Après près de trois décennies de spéculations, de théories du complot et d'un limbo juridique, le procès de Duane Keffe D Davis, une figure clé de la mort de l'icône du rap Tupac Shakur, a commencé à Las Vegas. Le jury délibérera à partir de lundi si Davis, 63 ans, peut être reconnu coupable de meurtre sur la base principalement de ses propres déclarations plutôt que de preuves physiques. L'affaire, qui a attiré l'attention mondiale depuis 1996, tourne autour de la fusillade fatale de Tupac Shakur, qui n'avait que 25 ans lorsqu'il a été abattu lors d'une confrontation près de l'hôtel MGM à Las Vegas. L'accusation allègue que Davis a orchestré l'attaque et obtenu l'arme utilisée dans le meurtre.
Cependant, ils n'ont pas prétendu que Davis lui-même a appuyé sur la gâchette. En vertu de la loi du Nevada, une personne peut être accusée de meurtre même si quelqu'un d'autre a commis l'acte, à condition qu'ils faisaient partie de la planification ou de l'exécution. Davis nie les accusations et fait face à la possibilité d'une peine d'emprisonnement à vie sans libération conditionnelle si elle est reconnue coupable.
Tupac Shakur est impliqué dans un conflit avec Orlando "Baby Lane" Anderson, un membre du gang rival, les South Side Compton Crips. Des images de sécurité ont capturé Shakur et des membres de son entourage agressant physiquement Anderson. Selon les enquêteurs, cette altercation a servi de catalyseur pour les événements ultérieurs.

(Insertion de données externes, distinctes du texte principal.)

(** * Neraa Rental House: order booking, totals, invoices and amount-in-words

    Shallow embedding of [src/app.py].  The SQL database behind the Flask
    handlers is modelled as one record [DB] holding every table as a list of
    rows, in insertion order; a handler is a function from the database (and
    its request) to the database after the request and the response.  A
    handler that raises is answered with [Crash] and the database is left as
    it was before the request (the session is rolled back, nothing was
    committed).

    Modelling choices:
    - money columns ([db.Float]) are exact rationals [Q]; floating-point
      rounding is not modelled;
    - dates ([db.Date]) are day numbers [Z], compared as the SQL query does;
    - a form list such as [product_id[]] holds [option nat]: [None] is the
      empty string, which the handlers skip with [if pid:];
    - auto-incremented primary keys are one more than the largest key in use;
    - [.first()] on a query returns the first matching row in table order. *)

From Stdlib Require Import List String Ascii ZArith QArith Bool Lia Lqa.
Import ListNotations.

Open Scope Z_scope.

(** ** Rows *)

Record Product := mkProduct {
  product_id : nat;
  product_code : string;
  product_name : string;
  rental_price : Q;
  deposit_amount : Q;
  product_is_active : bool
}.

Record User := mkUser {
  user_id : nat;
  user_name : string;
  user_role : string
}.

Record Customer := mkCustomer {
  customer_id : nat;
  customer_name : string;
  customer_phone : string;
  customer_secondary_phone : string;
  customer_email : string;
  customer_address : string
}.

Record Order := mkOrder {
  order_id : nat;
  transaction_id : string;
  order_customer_id : nat;
  order_staff_id : nat;
  delivery_date : Z;
  return_date : Z;
  status : string;
  total_amount : Q;
  notes : string
}.

Record OrderItem := mkOrderItem {
  item_order_id : nat;
  item_product_id : nat;
  price : Q
}.

Record OrderAccessory := mkOrderAccessory {
  accessory_order_id : nat;
  accessory_name : string;
  accessory_remarks : string
}.

Record OrderExtraCharge := mkOrderExtraCharge {
  extra_order_id : nat;
  extra_description : string;
  amount : Q;
  extra_remarks : string
}.

Record Invoice := mkInvoice {
  invoice_id : nat;
  invoice_number : string;
  invoice_order_id : nat
}.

Anderson a nié son implication et a été tué dans une fusillade séparée en 1998. Malgré cela, l'affaire reste floue, avec des récits contradictoires et des pièces manquantes.
Brown a été abattu en 2015, tandis que Smith est mort de causes naturelles en 2004. Avec ces individus partis, l'accusation ne dispose pas de corroboration directe de la culpabilité ou de l'innocence de Davis. Le manque de preuves physiques a forcé les procureurs à s'appuyer fortement sur les propres déclarations de Davis. Au fil des ans, il a beaucoup parlé de l'incident, y compris des entretiens avec les forces de l'ordre en 2008 et 2009, ainsi qu'un compte rendu détaillé dans son livre de 2019 Compton Street Legend. Dans le livre, Davis a décrit être à l'intérieur de la Cadillac, acquérir l'arme et la transmettre à une autre personne. Ces révélations ont ravivé l'intérêt pour l'affaire, conduisant à son arrestation et à sa poursuite.
Les procureurs soutiennent que sans les propres aveux de Davis, l'affaire n'aurait jamais pu aller de l'avant. L'équipe de la défense de Davis a contesté l'admissibilité de certaines déclarations, en particulier celles faites en vertu d'un accord d'immunité en 2008. Ils soutiennent que ces déclarations ne devraient pas être utilisées contre lui devant le tribunal.
Au fur et à mesure que la procédure se déroule, l'accent sera mis sur la question de savoir si le jury peut condamner Davis sur la base de ses propres mots, étant donné l'absence de preuves tangibles le reliant directement à la fusillade.